The legal fight traces back to a 2018 lawsuit filed by a coalition of road-building and construction trade organizations that challenged how Cook County was spending its transportation tax haul. In 2022 the Illinois Supreme Court held that the Safe Roads Amendment applies to home-rule units such as Cook County, clearing the path for the trial court to dig into how the money was actually being used. A 2023 appellate ruling then took a closer look at the county's allocation strategy and sent parts of the dispute back for more fact-finding in the circuit court.

County response and industry reaction

Cook County spokeswoman Cara Yi said officials are unhappy with the outcome and contended that they built their budgets in good faith while trying to shore up both transportation and public safety, adding that the county has committed about $1.36 billion to multimodal transportation projects, according to the Chicago Tribune. Plaintiffs' attorney John Fitzgerald described the ruling as a "total and absolute victory," and Mike Sturino, head of the Illinois Road and Transportation Builders Association, said other governments the plaintiffs examined were "in complete compliance" with the Safe Roads Amendment. Court filings describe how the county built a methodology that relied on sampling across detention, prosecutions and court caseloads in order to assign a share of transportation tax dollars to public safety and court operations.

What judges have said about the county's accounting

Judges reviewing the case have zeroed in on the county's use of a consultant and a cost-allocation model to decide what slices of larger departmental budgets could be counted as "direct program expenses" tied to enforcement or road safety. In 2023 the First District appellate court questioned how the county lumped certain expenses together and how it squared its allocation model with monthly transfers from the transportation fund. That court sent parts of the case back to the trial court for more proceedings and a closer look at how, exactly, the county's methodology worked. The appellate opinion lays out the technical accounting disputes in detail.

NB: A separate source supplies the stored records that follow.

(** * adverbs: RAII wrappers over the InfiniBand verbs API

    A shallow embedding of the C++ header [adverbs.h] (classes
    [scoped_device_list] and [context_handle], and the earlier
    [device_handle]) and of the Python-binding proxy [IBDeviceProxy],
    followed by theorems about enumeration, lookup, opening, port queries
    and exactly-once release.

    The verbs primitives ([ibv_get_device_list], [ibv_open_device], ...) are
    not part of the repository: they are taken as a parameter, a [driver]
    whose every answer may depend on the whole history of calls made so far.
    Every call into the driver is logged, so that "which primitive was called,
    with what, and how often" is a statement about the log. *)

From Stdlib Require Import ZArith String Ascii Strings.Byte DecimalString.
From stdpp Require Import base gmap list strings.

(** ** <infiniband/verbs.h>: the data the wrappers read *)

Module verbs.

Inductive ibv_node_type :=
| IBV_NODE_UNKNOWN
| IBV_NODE_CA
| IBV_NODE_SWITCH
| IBV_NODE_ROUTER
| IBV_NODE_RNIC
| IBV_NODE_USNIC
| IBV_NODE_USNIC_UDP.

(** [struct ibv_device], with the fields the repository reads.  [name] is a
    [char[IBV_SYSFS_NAME_MAX]] buffer, the others are C strings too. *)
Record ibv_device := {
  node_type : ibv_node_type;
  name : string;
  dev_name : string;
  dev_path : string;
  ibdev_path : string;
}.

(** [struct ibv_context *] is opaque to the wrappers: a non-null pointer
    is an address. *)
Definition ibv_context := N.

What's next for the county and the money

This is almost certainly not the final chapter. The case already carries a multi-year appellate trail, and the county, the plaintiffs or both could seek another round of review. It is not yet clear when any new appeal might land or whether the county will ask to pause the segregation and set-aside requirements while higher courts weigh in, leaving county commissioners and budget staff to scramble through short-term fixes for the affected millions, as local reporting has noted. For now, the ruling offers a clearer window into how courts are reading the Safe Roads Amendment and may prod other local governments to scrutinize whether their own public safety or court-related costs really qualify as transportation spending under the state constitution.